Assignment » Transcribe the listing below only from the line with "exists (set_cell n id (Used k v))." up to and including the line with "pose proof (node_records_overwrite".

Data »
(** ** Lower bound, rightmost record, free-list reuse, full nodes *)

Lemma lower_bound_record_spec (n : node) recs k :
  wf key_le cap n -> node_records n = Some recs ->
  (get_lower_bound_record key_le n k = Some None /\
     Forall (fun x => key_lt key_le x.1 k) recs) \/
  (exists pre r post, recs = pre ++ r :: post /\
     get_lower_bound_record key_le n k = Some (Some r) /\
     Forall (fun x => key_lt key_le x.1 k) pre /\ key_le k r.1 = true).
Proof.
  intros Hwf Hr. pose proof Hwf as (_ & _ & Hrl & _ & [recs0 [Hr0 Hs]]).
  rewrite Hr in Hr0. injection Hr0 as <-.
  pose proof (node_records_length n recs Hr) as Hlen.
  destruct (lower_bound_spec n k recs Hr Hrl Hs) as (off & Hlb & Hoff & Hlo & Hhi).
  unfold get_lower_bound_record. rewrite Hlb. cbn [mbind option_bind].
  destruct (Nat.eqb_spec off (records_length n)) as [Heq|Hneq].
  - left. split; [done|]. apply Forall_lookup_2. intros i x Hx.
    apply (Hlo i x); [|done]. apply lookup_lt_Some in Hx. lia.
  - right. destruct (lookup_lt_is_Some_2 (slots n) off) as [id Hid]; [lia|].
    destruct (lookup_lt_is_Some_2 recs off) as [r Hro]; [lia|].
    exists (take off recs), r, (drop (S off) recs).
    split; [by rewrite take_drop_middle|].
    rewrite Hid. cbn [mbind option_bind].
    rewrite (node_records_lookup n recs off id Hr Hid), Hro. split; [done|].
    split; [|by apply (Hhi off)].
    apply Forall_lookup_2. intros i x Hx. apply lookup_take_Some in Hx as [Hx Hi].
    exact (Hlo i x Hi Hx).
Qed.

(** [rightest_record] and [pop_righest_record] on a well-formed node whose
    records are [L ++ [x]]: both return [x], whose key is strictly above
    every other key; the pop leaves a well-formed node holding [L], one
    record shorter. *)
Theorem rightest_record_is_max (n : node) L x :
  wf key_le cap n -> node_records n = Some (L ++ [x]) ->
  rightest_record n = Some x /\
  (exists n', pop_rightest_record n = Some (x, n') /\ wf key_le cap n' /\
     node_records n' = Some L /\ len n' = len n - 1) /\
  Forall (fun y => key_lt key_le y.1 x.1) L.
Proof.
  intros Hwf Hr.
  destruct (dealloc_last n L x Hwf Hr) as (id & n' & Hid & Hrec & Hd & Hwf' & Hr' & _ & Hrl').
  pose proof Hwf as (_ & _ & Hrl & _ & [recs [Hr0 Hs]]).
  rewrite Hr in Hr0. injection Hr0 as <-.
  pose proof (node_records_length n _ Hr) as Hlen. rewrite length_app in Hlen. simpl in Hlen.
  assert (Hne : is_empty n = false) by (unfold is_empty; apply Nat.eqb_neq; lia).
  split; [|split].
  - unfold rightest_record. rewrite Hne, Hid. exact Hrec.
  - exists n'. unfold pop_rightest_record. rewrite Hne, Hid. cbn [mbind option_bind].
    rewrite Hrec. cbn [mbind option_bind]. rewrite Hd. unfold len. done.
  - apply Forall_lookup_2. intros i y Hy. pose proof (lookup_lt_Some _ _ _ Hy) as Hi.
    apply (StronglySorted_lookup _ (map fst (L ++ [x])) i (length L) y.1 x.1 Hs Hi).
    + by rewrite list_lookup_fmap, lookup_app_l, Hy.
    + by rewrite list_lookup_fmap, lookup_app_r, Nat.sub_diag by lia.
Qed.

(** The free list is a stack: on a well-formed node, after
    [dealloc_record] frees the record id at a slot offset, the next
    [alloc_new_record] hands out that same id and restores the head of the
    free list to what it was before the free. *)
Theorem dealloc_then_alloc (n : node) off :
  wf key_le cap n -> off < len n ->
  exists id n1 n2, slots n !! off = Some id /\ dealloc_record n off = Some n1 /\
    alloc_new_record n1 = Some (id, n2) /\
    first_free_record_id n2 = first_free_record_id n.
Proof.
  intros (Hcap & Hheap & Hrl & [rs (_ & _ & _ & Hmem)] & _) Hoff. unfold len in Hoff.
  destruct (lookup_lt_is_Some_2 (slots n) off) as [id Hid]; [lia|].
  assert (Hidc : id < cap).
  { apply Hmem, elem_of_app. right. by apply list_elem_of_lookup_2 with off. }
  unfold dealloc_record. rewrite Hid. cbn [mbind option_bind].
  eexists id, _, _. split; [done|]. split; [reflexivity|].
  unfold alloc_new_record.
  cbn [first_free_record_id heap set_records_length set_slots set_first_free set_cell].
  rewrite (proj2 (Nat.eqb_neq id invalid)) by (unfold invalid; lia).
  rewrite list_lookup_insert_eq by lia. simpl. split; reflexivity.
Qed.

(** [put] on a full well-formed node: for a key that is already stored it
    still succeeds, in place (slot directory and [records_length]
    unchanged), and [get] then returns the new value; for a key that is not
    stored the allocator's assertion fails. *)
Theorem full_node_put (n : node) recs k v :
  wf key_le cap n -> is_full cap n = true -> node_records n = Some recs ->
  ((exists x, (k, x) ∈ recs) ->
     exists n', put key_le key_eqb n k v = Some n' /\ slots n' = slots n /\
       records_length n' = records_length n /\
       get key_le key_eqb n' k = Some (Some v)) /\
  ((forall x, (k, x) ∉ recs) -> put key_le key_eqb n k v = None).
Proof.
  intros Hwf Hfull Hr. pose proof Hwf as (Hcap & Hheap & Hrl & [rs Hok] & [recs0 [Hr0 Hs]]).
  rewrite Hr in Hr0. injection Hr0 as <-.
  pose proof (node_records_length n recs Hr) as Hlen.
  apply Nat.eqb_eq in Hfull.
  destruct (lower_bound_spec n k recs Hr Hrl Hs) as (off & Hlb & Hoff & Hlo & Hhi).
  split.
  - intros [x Hin]. apply list_elem_of_lookup in Hin as [j Hj].
    pose proof (lower_bound_hit recs off k j x Hs Hlo Hhi Hj) as ->.
    destruct (lookup_lt_is_Some_2 (slots n) off) as [id Hid].
    { apply lookup_lt_Some in Hj. lia. }
    exists (set_cell n id (Used k v)).
    split; [by apply (put_hit_eq n recs off id k x v)|].
    split; [done|]. split; [done|].
    pose proof (overwrite_wf n recs off id k x v Hwf Hr Hid Hj) as Hwf'.
    pose proof (node_records_overwrite n recs off id k x v
                  (free_list_ok_NoDup_slots n rs Hok) Hr Hid Hj) as Hr'.
    destruct (get_records _ _ k Hwf' Hr') as (r & Hg & Hiff). rewrite Hg. f_equal.
    apply Hiff. apply list_elem_of_lookup_2 with off.
    apply list_lookup_insert_eq. by apply lookup_lt_Some in Hj.
  - intros Hnone.
    assert (Hne : forall y, recs !! off = Some y -> y.1 <> k).
    { intros [yk yv] Hy Heq. simpl in Heq. subst yk. apply (Hnone yv).
      by apply list_elem_of_lookup_2 with off. }
    rewrite (put_fresh_eq n recs off k v Hr Hrl Hlb Hoff Hne).
    unfold insert_fresh. rewrite (alloc_new_record_full n rs Hok) by lia. done.
Qed.

Lemma init_facts (n : node) :
  1 <= cap <= 255 -> length (heap n) = cap ->
  is_empty (init cap n) = true /\ node_records (init cap n) = Some [] /\
  free_ids (init cap n) = Some (seq 0 cap) /\ wf key_le cap (init cap n) /\
  (forall k, get key_le key_eqb (init cap n) k = Some None).
Proof.
  intros Hcap Hheap. split; [done|]. split; [done|]. split; [|split; [by apply init_wf|]].
  - unfold free_ids. cbn [heap first_free_record_id init set_cell].
    rewrite free_runs_unfold. cbn [Nat.eqb invalid].
    rewrite list_lookup_insert_eq by lia. cbn [mbind option_bind].
    rewrite free_runs_unfold. cbn. by rewrite app_nil_r.
  - intros k. reflexivity.
Qed.

(** [init] on a page of [cap] record cells gives an empty well-formed
    node whose free list is one entry covering the ids [0 .. cap), and on
    which [get] misses every key. *)
Theorem init_empty (n : node) :
  1 <= cap <= 255 -> length (heap n) = cap ->
  is_empty (init cap n) = true /\ node_records (init cap n) = Some [] /\
  free_ids (init cap n) = Some (seq 0 cap) /\ wf key_le cap (init cap n) /\
  (forall k, get key_le key_eqb (init cap n) k = Some None).
Proof. apply init_facts. Qed.

End Facts.
End BasicNodeFacts.

(** The derived [PartialOrd] on byte arrays is a total order. *)
Module HashOrder.

Lemma hash_le_total (a b : Hash) : hash_le a b = true \/ hash_le b a = true.
Proof.
  revert b. induction a as [|x a IH]; intros [|y b]; simpl; auto.
  destruct (Z.ltb_spec x y), (Z.ltb_spec y x); auto; lia.
Qed.

Lemma hash_le_trans (a b c : Hash) :
  hash_le a b = true -> hash_le b c = true -> hash_le a c = true.
Proof.
  revert b c. induction a as [|x a IH]; intros [|y b] [|z c]; simpl; try done.
  destruct (Z.ltb_spec x y), (Z.ltb_spec y x), (Z.ltb_spec y z), (Z.ltb_spec z y),
    (Z.ltb_spec x z), (Z.ltb_spec z x); try done; try lia.
  assert (x = y) as -> by lia. assert (y = z) as -> by lia. apply IH.
Qed.

Lemma hash_le_antisym (a b : Hash) :
  hash_le a b = true -> hash_le b a = true -> a = b.
Proof.
  revert b. induction a as [|x a IH]; intros [|y b]; simpl; try done.
  destruct (Z.ltb_spec x y), (Z.ltb_spec y x); try done; try lia.
  intros H1 H2. assert (x = y) as -> by lia. f_equal. by apply IH.
Qed.

Lemma hash_order : BasicNode.key_order hash_le hash_eqb.
Proof.
  constructor.
  - intros a b. unfold hash_eqb. apply bool_decide_eq_true.
  - apply hash_le_total.
  - apply hash_le_trans.
  - apply hash_le_antisym.
Qed.

End HashOrder.

(** ** The pager keeps pages well-formed *)
Module TreeFacts.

Answer space »
    exists (set_cell n id (Used k v)).
    split; [by apply (put_hit_eq n recs off id k x v)|].
    split; [done|]. split; [done|].
    pose proof (overwrite_wf n recs off id k x v Hwf Hr Hid Hj) as Hwf'.
    pose proof (node_records_overwrite n recs off id k x v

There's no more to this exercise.